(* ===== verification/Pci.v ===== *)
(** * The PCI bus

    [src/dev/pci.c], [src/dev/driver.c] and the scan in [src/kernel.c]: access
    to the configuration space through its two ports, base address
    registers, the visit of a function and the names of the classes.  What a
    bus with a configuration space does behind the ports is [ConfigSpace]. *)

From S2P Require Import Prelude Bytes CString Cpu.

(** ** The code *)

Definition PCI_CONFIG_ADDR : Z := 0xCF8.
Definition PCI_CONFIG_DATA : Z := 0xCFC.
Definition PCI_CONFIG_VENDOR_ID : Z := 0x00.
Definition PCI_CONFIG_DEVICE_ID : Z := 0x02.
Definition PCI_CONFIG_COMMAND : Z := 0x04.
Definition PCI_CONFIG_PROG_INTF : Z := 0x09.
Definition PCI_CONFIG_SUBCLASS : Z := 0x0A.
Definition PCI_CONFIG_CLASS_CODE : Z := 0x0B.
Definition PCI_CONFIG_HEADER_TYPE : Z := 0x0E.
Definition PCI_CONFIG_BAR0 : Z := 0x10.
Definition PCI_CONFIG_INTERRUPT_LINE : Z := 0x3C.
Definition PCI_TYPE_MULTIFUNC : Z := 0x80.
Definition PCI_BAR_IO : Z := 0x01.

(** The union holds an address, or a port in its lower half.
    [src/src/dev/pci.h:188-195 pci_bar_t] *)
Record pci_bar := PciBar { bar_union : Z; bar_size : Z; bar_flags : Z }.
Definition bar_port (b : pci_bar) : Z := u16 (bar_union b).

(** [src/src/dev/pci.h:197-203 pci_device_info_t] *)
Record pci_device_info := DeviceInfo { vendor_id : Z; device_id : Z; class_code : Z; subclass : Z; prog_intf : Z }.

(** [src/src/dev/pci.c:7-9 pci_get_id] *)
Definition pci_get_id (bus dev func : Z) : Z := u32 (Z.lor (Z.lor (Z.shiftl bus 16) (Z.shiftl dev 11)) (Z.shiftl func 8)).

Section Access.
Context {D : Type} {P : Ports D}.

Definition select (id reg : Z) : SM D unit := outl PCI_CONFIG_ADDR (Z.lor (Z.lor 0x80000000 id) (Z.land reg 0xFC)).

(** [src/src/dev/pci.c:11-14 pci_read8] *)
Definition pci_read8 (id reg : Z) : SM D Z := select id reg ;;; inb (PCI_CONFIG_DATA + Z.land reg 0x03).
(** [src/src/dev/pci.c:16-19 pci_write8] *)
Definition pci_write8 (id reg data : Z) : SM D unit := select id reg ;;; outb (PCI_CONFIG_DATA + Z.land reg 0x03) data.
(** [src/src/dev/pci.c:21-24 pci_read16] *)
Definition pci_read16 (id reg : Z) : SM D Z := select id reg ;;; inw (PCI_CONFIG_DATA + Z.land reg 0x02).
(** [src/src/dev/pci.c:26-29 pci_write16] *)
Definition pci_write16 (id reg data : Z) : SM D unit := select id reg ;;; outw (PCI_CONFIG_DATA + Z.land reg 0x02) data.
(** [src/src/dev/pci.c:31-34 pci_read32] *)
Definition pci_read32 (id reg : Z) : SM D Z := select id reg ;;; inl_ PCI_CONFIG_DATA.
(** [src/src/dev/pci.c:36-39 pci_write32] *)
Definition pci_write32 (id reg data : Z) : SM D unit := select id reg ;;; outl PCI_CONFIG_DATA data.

---

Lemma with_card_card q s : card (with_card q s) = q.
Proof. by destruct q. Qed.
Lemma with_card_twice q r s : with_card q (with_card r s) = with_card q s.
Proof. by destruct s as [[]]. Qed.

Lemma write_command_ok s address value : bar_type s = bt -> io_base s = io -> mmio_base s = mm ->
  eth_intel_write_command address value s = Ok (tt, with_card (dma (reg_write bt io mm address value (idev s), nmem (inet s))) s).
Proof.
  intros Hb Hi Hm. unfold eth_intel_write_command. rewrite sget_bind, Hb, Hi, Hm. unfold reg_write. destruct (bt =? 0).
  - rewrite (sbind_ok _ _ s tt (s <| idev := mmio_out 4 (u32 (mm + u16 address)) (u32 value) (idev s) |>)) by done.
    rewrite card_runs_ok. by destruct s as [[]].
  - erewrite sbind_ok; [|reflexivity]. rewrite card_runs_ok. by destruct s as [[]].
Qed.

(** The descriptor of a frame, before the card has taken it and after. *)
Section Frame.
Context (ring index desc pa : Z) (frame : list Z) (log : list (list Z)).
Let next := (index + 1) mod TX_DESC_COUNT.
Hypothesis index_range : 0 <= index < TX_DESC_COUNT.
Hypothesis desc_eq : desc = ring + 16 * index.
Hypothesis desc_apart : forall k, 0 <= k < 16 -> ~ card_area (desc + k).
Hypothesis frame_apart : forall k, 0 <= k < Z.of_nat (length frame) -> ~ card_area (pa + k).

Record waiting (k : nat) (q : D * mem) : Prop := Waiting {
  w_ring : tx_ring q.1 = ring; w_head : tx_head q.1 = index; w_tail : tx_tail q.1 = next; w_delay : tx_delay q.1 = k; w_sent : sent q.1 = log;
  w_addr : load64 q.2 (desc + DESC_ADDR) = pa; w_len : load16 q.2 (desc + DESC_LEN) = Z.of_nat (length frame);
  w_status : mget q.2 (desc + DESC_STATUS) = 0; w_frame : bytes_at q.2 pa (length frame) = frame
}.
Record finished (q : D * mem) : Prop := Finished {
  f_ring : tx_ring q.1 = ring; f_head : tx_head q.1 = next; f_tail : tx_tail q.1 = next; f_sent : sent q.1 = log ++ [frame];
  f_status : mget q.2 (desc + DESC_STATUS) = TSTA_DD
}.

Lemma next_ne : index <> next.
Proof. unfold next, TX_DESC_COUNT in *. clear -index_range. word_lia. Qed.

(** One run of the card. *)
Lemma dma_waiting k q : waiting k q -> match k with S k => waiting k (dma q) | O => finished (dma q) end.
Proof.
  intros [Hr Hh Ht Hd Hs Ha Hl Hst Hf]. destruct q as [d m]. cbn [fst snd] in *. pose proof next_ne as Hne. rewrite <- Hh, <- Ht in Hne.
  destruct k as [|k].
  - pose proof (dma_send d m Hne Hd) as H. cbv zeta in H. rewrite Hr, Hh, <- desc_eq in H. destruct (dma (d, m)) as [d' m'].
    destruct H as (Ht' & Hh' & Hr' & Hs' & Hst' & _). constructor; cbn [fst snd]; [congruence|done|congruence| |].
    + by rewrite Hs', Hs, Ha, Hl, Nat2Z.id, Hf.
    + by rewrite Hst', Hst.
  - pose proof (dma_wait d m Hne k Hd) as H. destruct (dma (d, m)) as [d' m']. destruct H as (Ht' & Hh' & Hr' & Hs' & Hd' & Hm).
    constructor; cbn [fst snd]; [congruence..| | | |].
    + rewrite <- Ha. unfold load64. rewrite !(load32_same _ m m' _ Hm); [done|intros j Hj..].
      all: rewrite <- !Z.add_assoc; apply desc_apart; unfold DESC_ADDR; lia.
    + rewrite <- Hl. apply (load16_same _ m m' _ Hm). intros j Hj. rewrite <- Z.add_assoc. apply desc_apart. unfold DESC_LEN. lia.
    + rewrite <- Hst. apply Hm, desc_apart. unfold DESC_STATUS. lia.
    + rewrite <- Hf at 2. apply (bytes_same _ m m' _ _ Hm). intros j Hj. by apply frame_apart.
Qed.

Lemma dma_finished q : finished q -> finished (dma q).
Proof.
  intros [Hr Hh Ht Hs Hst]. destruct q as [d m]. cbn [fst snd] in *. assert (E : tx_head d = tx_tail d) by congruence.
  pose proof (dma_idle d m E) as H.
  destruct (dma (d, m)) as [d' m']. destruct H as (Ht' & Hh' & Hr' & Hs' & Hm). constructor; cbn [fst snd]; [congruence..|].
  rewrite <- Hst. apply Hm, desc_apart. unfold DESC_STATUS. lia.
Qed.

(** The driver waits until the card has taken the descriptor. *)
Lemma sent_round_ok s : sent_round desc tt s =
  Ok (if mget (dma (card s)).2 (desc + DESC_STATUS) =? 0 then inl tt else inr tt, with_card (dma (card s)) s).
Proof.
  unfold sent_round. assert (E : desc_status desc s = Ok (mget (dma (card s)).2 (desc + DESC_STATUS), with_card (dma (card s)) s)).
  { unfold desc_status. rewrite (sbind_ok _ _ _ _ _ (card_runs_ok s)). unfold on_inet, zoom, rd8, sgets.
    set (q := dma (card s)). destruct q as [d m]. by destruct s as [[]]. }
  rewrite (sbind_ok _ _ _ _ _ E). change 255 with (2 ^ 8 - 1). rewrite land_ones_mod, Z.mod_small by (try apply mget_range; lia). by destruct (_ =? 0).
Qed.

---

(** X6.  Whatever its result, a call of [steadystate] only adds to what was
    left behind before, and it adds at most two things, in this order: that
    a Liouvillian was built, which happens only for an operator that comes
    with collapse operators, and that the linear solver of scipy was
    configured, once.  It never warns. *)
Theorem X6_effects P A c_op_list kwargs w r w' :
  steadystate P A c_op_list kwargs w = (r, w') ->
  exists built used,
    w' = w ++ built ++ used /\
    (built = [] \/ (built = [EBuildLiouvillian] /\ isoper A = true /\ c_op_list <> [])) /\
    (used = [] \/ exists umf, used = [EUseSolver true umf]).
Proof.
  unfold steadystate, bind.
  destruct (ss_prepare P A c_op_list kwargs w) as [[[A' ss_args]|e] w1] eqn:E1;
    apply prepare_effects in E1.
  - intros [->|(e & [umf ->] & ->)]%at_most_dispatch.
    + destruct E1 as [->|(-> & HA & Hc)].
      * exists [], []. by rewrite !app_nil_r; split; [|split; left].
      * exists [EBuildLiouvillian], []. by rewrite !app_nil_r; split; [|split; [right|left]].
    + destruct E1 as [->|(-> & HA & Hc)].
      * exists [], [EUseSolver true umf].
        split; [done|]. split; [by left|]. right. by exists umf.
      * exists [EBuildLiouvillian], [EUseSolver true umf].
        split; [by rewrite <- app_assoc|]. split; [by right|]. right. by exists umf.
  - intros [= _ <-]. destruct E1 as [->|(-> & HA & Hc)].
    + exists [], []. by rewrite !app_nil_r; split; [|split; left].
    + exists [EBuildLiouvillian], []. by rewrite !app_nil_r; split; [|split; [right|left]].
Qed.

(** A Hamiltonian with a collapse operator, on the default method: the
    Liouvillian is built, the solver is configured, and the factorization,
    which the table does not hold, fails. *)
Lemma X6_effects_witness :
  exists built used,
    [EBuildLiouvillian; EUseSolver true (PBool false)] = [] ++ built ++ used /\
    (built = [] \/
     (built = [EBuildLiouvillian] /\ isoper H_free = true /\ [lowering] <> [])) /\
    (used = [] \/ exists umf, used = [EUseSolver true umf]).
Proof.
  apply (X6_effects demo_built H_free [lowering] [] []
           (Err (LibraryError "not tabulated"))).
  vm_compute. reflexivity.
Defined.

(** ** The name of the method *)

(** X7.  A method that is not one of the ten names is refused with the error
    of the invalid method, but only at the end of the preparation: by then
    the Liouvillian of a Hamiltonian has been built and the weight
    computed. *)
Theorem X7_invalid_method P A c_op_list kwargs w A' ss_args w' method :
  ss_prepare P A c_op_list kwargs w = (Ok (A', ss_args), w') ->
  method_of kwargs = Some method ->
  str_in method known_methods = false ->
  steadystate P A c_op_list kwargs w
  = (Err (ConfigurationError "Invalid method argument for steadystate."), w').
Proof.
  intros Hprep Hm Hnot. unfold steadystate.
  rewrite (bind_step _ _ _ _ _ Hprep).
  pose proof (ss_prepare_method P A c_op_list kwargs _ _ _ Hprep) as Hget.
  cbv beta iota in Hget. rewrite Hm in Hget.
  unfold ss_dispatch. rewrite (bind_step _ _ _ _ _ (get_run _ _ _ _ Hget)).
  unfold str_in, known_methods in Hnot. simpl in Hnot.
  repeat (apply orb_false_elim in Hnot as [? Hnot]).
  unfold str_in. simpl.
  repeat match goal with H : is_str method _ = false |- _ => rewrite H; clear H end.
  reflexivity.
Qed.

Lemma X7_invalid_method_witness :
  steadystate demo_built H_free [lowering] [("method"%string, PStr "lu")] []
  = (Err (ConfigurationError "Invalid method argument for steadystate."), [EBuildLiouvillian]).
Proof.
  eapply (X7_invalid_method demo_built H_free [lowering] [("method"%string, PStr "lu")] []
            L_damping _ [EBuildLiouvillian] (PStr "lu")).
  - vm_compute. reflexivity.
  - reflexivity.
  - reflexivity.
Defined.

-- What to produce --
Among the lines of the data, find every one that holds "Hget" and copy it.

-- The completed task --
  pose proof (ss_prepare_method P A c_op_list kwargs _ _ _ Hprep) as Hget.
  cbv beta iota in Hget. rewrite Hm in Hget.
  unfold ss_dispatch. rewrite (bind_step _ _ _ _ _ (get_run _ _ _ _ Hget)).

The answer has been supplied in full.